◆ What to work on
If a line in the records below contains the word "DELETE", copy it out.

◆ The input

(** * Energy scheduling pipeline: forecasting with fallback, LP optimisation

    A shallow embedding of [forecast.py] and [optimize.py] (with the schema of
    [db_setup.py]) and the properties their specification states about them.

    Conventions of the embedding.
    - SQLite tables are lists of rows in rowid order (the [id] column is
      AUTOINCREMENT, so appending at the end is inserting); [DELETE ... WHERE]
      is a filter, [executemany("INSERT ...")] appends.
    - REAL columns and Python floats are exact rationals [Q]; rounding (also
      that of [astype(np.float32)]), NaN and infinities are outside the model.
      NULLs are outside the model as well.
    - A pandas [Timestamp] is an instant counted in seconds ([Z]); in the
      [forecasts] and [optimizations] tables the TEXT written by
      [strftime("%Y-%m-%d %H:%M:%S")] is identified with that instant (the
      format is fixed-width, so SQLite's text comparison in [BETWEEN] orders
      the stored texts as the instants are ordered). The [raw_data] table keeps
      the civil fields of its timestamps, because [fetch_data] does text
      arithmetic on them.
    - External libraries are interfaces: [forecast.ForecastLibs] for
      TensorFlow and statsmodels, [optimize.ORTools] for the LP solver. An
      exception is a value of [exn]; only subclasses of [Exception] are
      modelled.
    - The elements of [unique()] on a timestamp column are pandas
      [Timestamp]s, as [optimize_all] uses them ([ts.hour], [ts.strftime]). *)

From Stdlib Require Import ZArith QArith Lia Lqa Ascii.
From stdpp Require Import list sorting strings pretty gmap.

Local Open Scope Z_scope.

(** ** Exceptions and results *)

(** What a library call can raise is opaque to the program: it is caught by
    [except Exception] whatever it is. *)
Inductive exn : Type :=
  | ValueError (msg : string)
  | IndexError
  | KeyError (key : string)
  | NameError (name : string)
  | LibraryError (code : Z).

Inductive result (A : Type) : Type :=
  | Ok (a : A)
  | Raise (e : exn).
Arguments Ok {A} a.
Arguments Raise {A} e.

Global Instance result_ret : MRet result := λ A a, Ok a.
Global Instance result_bind : MBind result := λ A B k r,
  match r with
  | Ok a => k a
  | Raise e => Raise e
  end.

(** [try: body except Exception: handler] *)
Definition try_except {A : Type} (body : result A) (handler : exn → result A) : result A :=
  match body with
  | Ok a => Ok a
  | Raise e => handler e
  end.

(** The result is not a [ValueError]: what a library raises is never one of
    the program's own [ValueError]s. *)
Definition not_value_error {A : Type} (r : result A) : Prop :=
  match r with
  | Raise (ValueError _) => False
  | _ => True
  end.

(** ** Time *)

(** [timedelta(hours=k)] in seconds. *)
Definition timedelta_hours (k : Z) : Z := k * 3600.

(** [ts.hour] of an instant counted from 1970-01-01 00:00:00. *)
Definition hour_of (ts : Z) : Z := (ts `div` 3600) `mod` 24.

(** Civil fields of a [raw_data] timestamp. *)
Record datetime : Type := mk_datetime {
  dt_year : Z; dt_month : Z; dt_day : Z;
  dt_hour : Z; dt_minute : Z; dt_second : Z
}.

(** Days since 1970-01-01 of a proleptic Gregorian date. *)
Definition days_from_civil (y m d : Z) : Z :=
  let y' := if m <=? 2 then y - 1 else y in
  let era := y' `div` 400 in
  let yoe := y' - era * 400 in
  let mp := if m >? 2 then m - 3 else m + 9 in
  let doy := (153 * mp + 2) `div` 5 + d - 1 in
  let doe := yoe * 365 + yoe `div` 4 - yoe `div` 100 + doy in
  era * 146097 + doe - 719468.

(** The instant pandas orders a parsed timestamp by. *)
Definition to_instant (t : datetime) : Z :=
  days_from_civil (dt_year t) (dt_month t) (dt_day t) * 86400
  + dt_hour t * 3600 + dt_minute t * 60 + dt_second t.

(** ** The tables of [db_setup.create_tables] *)

Record Observation : Type := mk_Observation {
  obs_timestamp : datetime;
  obs_hour : Z;
  obs_machine_id : string;
  obs_energy_per_unit : Q;
  obs_production_demand : Z;
  obs_max_capacity : Z;
  obs_energy_cost : Q
}.

Record ForecastPoint : Type := mk_ForecastPoint {
  fc_timestamp : Z;
  fc_machine_id : string;
  fc_predicted_demand : Q
}.

Record OptimizationResult : Type := mk_OptimizationResult {
  opt_timestamp : Z;
  opt_machine_id : string;
  opt_hour : Z;
  optimized_production : Q;
  baseline_production : Z;
  optimized_cost : Q;
  baseline_cost : Q
}.

Record DB : Type := mk_DB {
  raw_data : list Observation;
  forecasts : list ForecastPoint;
  optimizations : list OptimizationResult
}.

Definition set_forecasts (conn : DB) (rows : list ForecastPoint) : DB :=
  {| raw_data := raw_data conn; forecasts := rows; optimizations := optimizations conn |}.

Definition set_optimizations (conn : DB) (rows : list OptimizationResult) : DB :=
  {| raw_data := raw_data conn; forecasts := forecasts conn; optimizations := rows |}.

(** [for x in l: state = body(state, x)], stopping at the first exception. *)
Fixpoint for_each {A S : Type} (l : list A) (body : S → A → result S) (s : S)
    : result S :=
  match l with
  | [] => Ok s
  | x :: l' => s' ← body s x; for_each l' body s'
  end.

(** [unique()] of a pandas column: distinct values in order of first
    appearance. *)
Fixpoint unique {A : Type} `{EqDecision A} (l : list A) : list A :=
  match l with
  | [] => []
  | x :: l' => x :: filter (λ y, y ≠ x) (unique l')
  end.

Module forecast.

(** ** forecast.py: persistence *)

(** The WHERE clause of the DELETE in [persist_forecasts]:
    [machine_id = ? AND timestamp BETWEEN start_ts AND end_ts]. *)
Definition in_horizon (machine_id : string) (base_time : Z) (steps : nat)
    (r : ForecastPoint) : Prop :=
  fc_machine_id r = machine_id
  ∧ base_time + timedelta_hours 1 ≤ fc_timestamp r
  ∧ fc_timestamp r ≤ base_time + timedelta_hours (Z.of_nat steps).

Global Instance in_horizon_dec m b s r : Decision (in_horizon m b s r).
Proof. unfold in_horizon. apply _. Defined.

(** The rows built by the [enumerate(preds)] loop. *)
Definition forecast_data (machine_id : string) (base_time : Z) (preds : list Q)
    : list ForecastPoint :=
  imap (λ i val,
    {| fc_timestamp := base_time + timedelta_hours (Z.of_nat i + 1);
       fc_machine_id := machine_id;
       fc_predicted_demand := val |}) preds.

Definition persist_forecasts (conn : DB) (machine_id : string) (base_time : Z)
    (preds : list Q) : DB :=
  let kept :=
    filter (λ r, ¬ in_horizon machine_id base_time (length preds) r) (forecasts conn) in
  set_forecasts conn (kept ++ forecast_data machine_id base_time preds).

(** ** forecast.py: the strategies *)

(** The optional libraries. [TF_AVAILABLE] and [SM_AVAILABLE] are the flags
    set by the two guarded imports. [Sequential_fit X y epochs] stands for
    building, compiling and fitting the Keras model, [model_predict] for
    [model.predict(w)[0, 0]], [ARIMA_fit_forecast series steps] for
    [ARIMA(series, order=(5, 1, 0)).fit().forecast(steps)]. A library call
    that raises gives [None]. *)
Class ForecastLibs : Type := {
  TF_AVAILABLE : bool;
  SM_AVAILABLE : bool;
  keras_model : Type;
  Sequential_fit : list (list Q) → list Q → nat → option keras_model;
  model_predict : keras_model → list Q → option Q;
  ARIMA_fit_forecast : list Q → nat → option (list Q)
}.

◆ Written solution
      AUTOINCREMENT, so appending at the end is inserting); [DELETE ... WHERE]
(** The WHERE clause of the DELETE in [persist_forecasts]:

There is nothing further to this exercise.